*Task details*. Every line below between the one holding "unfold i2c_read, log." and the one holding "destruct (z <?", inclusive, should be copied exactly, and no other line.

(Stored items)
◇ ◇ ◇ ◇

(* ===== verification/I2cRemote.v ===== *)
(** * A bus of another machine

    The object I2CBusAccess of a machine whose device is the name of a service
    i2csrv ([I2cAccess], connected to the network), with the client [RpcClient], the
    wire [RpcWire], the server [JsonRpc] with the manager [RpcMgr], and the service
    [I2cSrv], down to the bus of the other machine.  The file shows that the reads
    and writes of bytes, words and double words of the one are those of the other, but
    for what the service cuts off, and that the reads and writes of arrays never
    get there: [write_array] and [read_array] do not look at the kind of the connection
    and use the descriptor of the object, which over the network is never set. *)

From Stdlib Require Import ZArith Lia Ascii String.
From stdpp Require Import base list gmap strings sets.
From S2P Require Import Prelude CString CxxStd RpcResult AdavChain TaskWorker EvntMgr Lang JsonGrammar JsonProofs Json NetServer JsonRpc JsonRpcProofs RpcMgr RpcCalls RpcClient I2cAccess I2cSrv RpcWire.

(** ** Accesses *)
Inductive width := Byte | Word | Dword.
Definition bytes (w : width) : nat := match w with Byte => 1 | Word => 2 | Dword => 4 end.
Inductive bus_op := Read (w : width) (addr : Z) | Write (w : width) (addr value : Z).
Definition bus_access {K : Kernel} (op : bus_op) : M I2CBusAccess (RPC_SRV_RESULT * option Z) :=
  match op with
  | Read Byte a => I2cAccess.read_byte a
  | Read Word a => I2cAccess.read_word a
  | Read Dword a => I2cAccess.read_dword a
  | Write Byte a d => r ← I2cAccess.write_byte a d; mret (r, None)
  | Write Word a d => r ← I2cAccess.write_word a d; mret (r, None)
  | Write Dword a d => r ← I2cAccess.write_dword a d; mret (r, None)
  end.
Fixpoint bus_accesses {K : Kernel} (ops : list bus_op) : M I2CBusAccess (list (RPC_SRV_RESULT * option Z)) :=
  match ops with [] => mret [] | op :: ops => x ← bus_access op; xs ← bus_accesses ops; mret (x :: xs) end.

(** All the accesses of the object: one of a width, or one of an array. *)
Inductive access := Single (op : bus_op) | WriteArray (addr : Z) (data : list Z) | ReadArray (addr len : Z).
Inductive result := SingleResult (x : RPC_SRV_RESULT * option Z) | ArrayResult (x : RPC_SRV_RESULT * option (list Z)).
Definition object_access {K : Kernel} (a : access) : M I2CBusAccess result :=
  match a with
  | Single op => x ← bus_access op; mret (SingleResult x)
  | WriteArray addr data => r ← I2cAccess.write_array addr data; mret (ArrayResult (r, None))
  | ReadArray addr len => x ← I2cAccess.read_array addr len; mret (ArrayResult x)
  end.
Fixpoint object_accesses {K : Kernel} (l : list access) : M I2CBusAccess (list result) :=
  match l with [] => mret [] | a :: l => x ← object_access a; xs ← object_accesses l; mret (x :: xs) end.
Definition singles : list access → list bus_op := omap (λ a, match a with Single op => Some op | _ => None end).
Definition single_results : list result → list (RPC_SRV_RESULT * option Z) :=
  omap (λ r, match r with SingleResult x => Some x | _ => None end).

(** What the service makes of an access: of a value that is written eight bits are
    left, whatever its width. *)
Definition cut (op : bus_op) : bus_op := match op with Read w a => Read w a | Write w a d => Write w a (u8 d) end.

(** ** The bus of the service *)
(** A bus that is a device node, of a kernel whose [read] gives bytes, as many as
    it was asked for. *)
Definition device (b : I2CBusAccess) : Prop := DevOpened b = RPC_SRV_RESULT_SUCCESS ∧ ConnType b = Some ADLIB_DEV_CONN_TYPE_DEVNODE.
Definition reads_bytes (K : Kernel) : Prop :=
  ∀ fd h len buff, read_fd fd h len = (len, buff) → Z.of_nat (length buff) = len ∧ Forall (λ x, 0 ≤ x < 256) buff.

Section device_bus.
Context {K : Kernel}.
Hypothesis reads : reads_bytes K.

Lemma bytes_word_range buff : Forall (λ x, 0 ≤ x < 256) buff → 0 ≤ bytes_word buff < 2 ^ (8 * Z.of_nat (length buff)).
Proof.
  unfold bytes_word. induction buff as [|x buff IH] using rev_ind; intros Hb; [done|]. apply Forall_app in Hb as [Hb Hx]. apply Forall_cons in Hx as [Hx _].
  specialize (IH Hb). rewrite foldl_snoc, length_app. cbn [length]. set (v := foldl _ 0 buff) in *. set (n := 8 * Z.of_nat (length buff)) in *.
  replace (8 * Z.of_nat (length buff + 1)) with (n + 8) by (unfold n; lia). rewrite Z.shiftl_mul_pow2 by lia. change (2 ^ 8) with 256.
  assert (E : Z.lor (v * 256) x = v * 256 + x).
  { assert (H0 := Z.add_lor_land (v * 256) x). enough (Z.land (v * 256) x = 0) by lia.
    apply Z.bits_inj'. intros i Hi. rewrite Z.land_spec, Z.bits_0. change 256 with (2 ^ 8). destruct (Z.ltb_spec i 8).
    - by rewrite Z.mul_pow2_bits_low.
    - assert (Hz : Z.testbit x i = false); [|by rewrite Hz, andb_false_r]. destruct (decide (x = 0)) as [->|]; [apply Z.bits_0|].
      apply Z.bits_above_log2; [lia|]. assert (Z.log2 x < 8) by (apply Z.log2_lt_pow2; lia). lia. }
  rewrite E, Z.pow_add_r by lia. change (2 ^ 8) with 256. lia.
Qed.

(** An access of a device node ends with a result that has a value when it was read,
    and looks at the address only through its lowest eight bits. *)
Definition well_answered (op : bus_op) (x : RPC_SRV_RESULT * option Z) : Prop :=
  x.1 ∈ [RPC_SRV_RESULT_SUCCESS; RPC_SRV_RESULT_BUS_ERROR; RPC_SRV_RESULT_FILE_READ_ERR; RPC_SRV_RESULT_FILE_WRITE_ERR] ∧
  match op, x.2 with
  | Read w _, Some v => x.1 = RPC_SRV_RESULT_SUCCESS ∧ 0 ≤ v < 2 ^ (8 * Z.of_nat (bytes w))
  | Read _ _, None => x.1 ≠ RPC_SRV_RESULT_SUCCESS
  | Write _ _ _, v => v = None
  end.
Lemma with_slave_run {A} fail a (m : M I2CBusAccess A) b : ∃ l, with_slave fail a m b =
  (if decide (ioctl_slave (fd b) (ios b) (u8 a) < 0) then mret (fail RPC_SRV_RESULT_BUS_ERROR) else m) (set_ios l b).
Proof.
  set (r := ioctl_slave (fd b) (ios b) (u8 a)). exists (ios b ++ [IoSlave (u8 a) r]).
  assert (Hs : SetSlaveAddr (u8 a) b = Done (if r <? 0 then RPC_SRV_RESULT_BUS_ERROR else RPC_SRV_RESULT_SUCCESS) (set_ios (ios b ++ [IoSlave (u8 a) r]) b)) by done.
  unfold with_slave. mstep Hs. destruct (Z.ltb_spec r 0), (decide (r < 0)); try lia; reflexivity.
Qed.
Lemma device_access op b : device b → ∃ x l, bus_access op b = Done x (set_ios l b) ∧ well_answered op x.
Proof.
  intros [Ho Hc]. destruct op as [w a|w a d].
  - assert (Hwide : ∀ n m, ∃ x l, read_wide n m a b = Done x (set_ios l b) ∧ x.1 ∈ [RPC_SRV_RESULT_SUCCESS; RPC_SRV_RESULT_BUS_ERROR; RPC_SRV_RESULT_FILE_READ_ERR; RPC_SRV_RESULT_FILE_WRITE_ERR] ∧
      match x.2 with Some v => x.1 = RPC_SRV_RESULT_SUCCESS ∧ 0 ≤ v < 2 ^ (8 * Z.of_nat n) | None => x.1 ≠ RPC_SRV_RESULT_SUCCESS end).
    { intros n m. unfold read_wide. rewrite opened_dev by done. destruct (with_slave_run no_data a (
        buff ← i2c_read (Z.of_nat n);
        mret match buff with None => no_data RPC_SRV_RESULT_FILE_READ_ERR | Some buff => (RPC_SRV_RESULT_SUCCESS, Some (bytes_word buff)) end) b) as [l ->].
      case_decide; [eexists _, l; split; [done|]; cbn; split; [set_solver|discriminate]|].
      destruct (read_fd (fd b) l (Z.of_nat n)) as [k buff] eqn:Er.
      assert (Hi : i2c_read (Z.of_nat n) (set_ios l b) = Done (if k =? Z.of_nat n then Some buff else None) (set_ios (l ++ [IoRead (Z.of_nat n) k]) b)).
      { unfold i2c_read, log. msimpl. unfold Datatypes.id. cbn [fd ios set_ios]. by rewrite Er. }
      mstep Hi. destruct (Z.eqb_spec k (Z.of_nat n)) as [->|]; (eexists _, _; split; [done|]; split; [cbn; set_solver|]); [|cbn; discriminate].
      destruct (reads _ _ _ _ Er) as [Hl Hb]. split; [done|]. apply bytes_word_range in Hb. by rewrite Hl in Hb. }
    destruct w; cbn [bus_access]; [|apply (Hwide 2%nat "read_word")|apply (Hwide 4%nat "read_dword")].
    unfold I2cAccess.read_byte. rewrite opened_dev by done.
    destruct (with_slave_run no_data a (smret ← i2c_smbus_read_byte;
       mret (if smret <? 0 then no_data RPC_SRV_RESULT_FILE_READ_ERR else (RPC_SRV_RESULT_SUCCESS, Some (u8 smret)))) b) as [l ->].
    case_decide; [eexists _, l; split; [done|]; split; [cbn; set_solver|cbn; discriminate]|].
    unfold i2c_smbus_read_byte, i2c_smbus_access, log. msimpl. eexists _, _. split; [done|]. set (z := if _ : bool then -1 else _).
    destruct (z <? 0); (split; [cbn; set_solver|]); cbn; [discriminate|]. split; [done|]. apply u8_range.
  - assert (Hwrite : ∀ m : M I2CBusAccess RPC_SRV_RESULT, (∀ l, ∃ r l', m (set_ios l b) = Done r (set_ios l' b) ∧ r ∈ [RPC_SRV_RESULT_SUCCESS; RPC_SRV_RESULT_FILE_WRITE_ERR]) →
      ∃ r l, with_slave Datatypes.id a m b = Done r (set_ios l b) ∧ r ∈ [RPC_SRV_RESULT_SUCCESS; RPC_SRV_RESULT_BUS_ERROR; RPC_SRV_RESULT_FILE_READ_ERR; RPC_SRV_RESULT_FILE_WRITE_ERR]).
    { intros m Hm. destruct (with_slave_run Datatypes.id a m b) as [l ->]. case_decide; [eexists _, l; split; [done|set_solver]|].
      destruct (Hm l) as (r & l' & -> & Hr). eexists _, _. split; [done|]. set_solver. }
    assert (Hwide : ∀ n m, ∃ r l, write_wide n m a d b = Done r (set_ios l b) ∧ r ∈ [RPC_SRV_RESULT_SUCCESS; RPC_SRV_RESULT_BUS_ERROR; RPC_SRV_RESULT_FILE_READ_ERR; RPC_SRV_RESULT_FILE_WRITE_ERR]).
    { intros n m. unfold write_wide. rewrite opened_dev by done. apply Hwrite. intros l. unfold i2c_write, log. msimpl. eexists _, _. split; [done|]. destruct (_ =? _); set_solver. }
    enough (∃ r l, (match w with Byte => I2cAccess.write_byte a d | Word => I2cAccess.write_word a d | Dword => I2cAccess.write_dword a d end) b = Done r (set_ios l b) ∧
      r ∈ [RPC_SRV_RESULT_SUCCESS; RPC_SRV_RESULT_BUS_ERROR; RPC_SRV_RESULT_FILE_READ_ERR; RPC_SRV_RESULT_FILE_WRITE_ERR]) as (r & l & Hr & Hin).
    { exists (r, None), l. split; [destruct w; cbn [bus_access]; by mstep Hr|done]. }
    destruct w; [|apply Hwide|apply Hwide]. unfold I2cAccess.write_byte. rewrite opened_dev by done. apply Hwrite. intros l.
    unfold i2c_smbus_write_byte, i2c_smbus_access, log. msimpl. eexists _, _. split; [done|]. destruct (negb _); set_solver.
Qed.
End device_bus.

◇ ◇ ◇ ◇

*Written reply*.
      { unfold i2c_read, log. msimpl. unfold Datatypes.id. cbn [fd ios set_ios]. by rewrite Er. }
      mstep Hi. destruct (Z.eqb_spec k (Z.of_nat n)) as [->|]; (eexists _, _; split; [done|]; split; [cbn; set_solver|]); [|cbn; discriminate].
      destruct (reads _ _ _ _ Er) as [Hl Hb]. split; [done|]. apply bytes_word_range in Hb. by rewrite Hl in Hb. }
    destruct w; cbn [bus_access]; [|apply (Hwide 2%nat "read_word")|apply (Hwide 4%nat "read_dword")].
    unfold I2cAccess.read_byte. rewrite opened_dev by done.
    destruct (with_slave_run no_data a (smret ← i2c_smbus_read_byte;
       mret (if smret <? 0 then no_data RPC_SRV_RESULT_FILE_READ_ERR else (RPC_SRV_RESULT_SUCCESS, Some (u8 smret)))) b) as [l ->].
    case_decide; [eexists _, l; split; [done|]; split; [cbn; set_solver|cbn; discriminate]|].
    unfold i2c_smbus_read_byte, i2c_smbus_access, log. msimpl. eexists _, _. split; [done|]. set (z := if _ : bool then -1 else _).
    destruct (z <? 0); (split; [cbn; set_solver|]); cbn; [discriminate|]. split; [done|]. apply u8_range.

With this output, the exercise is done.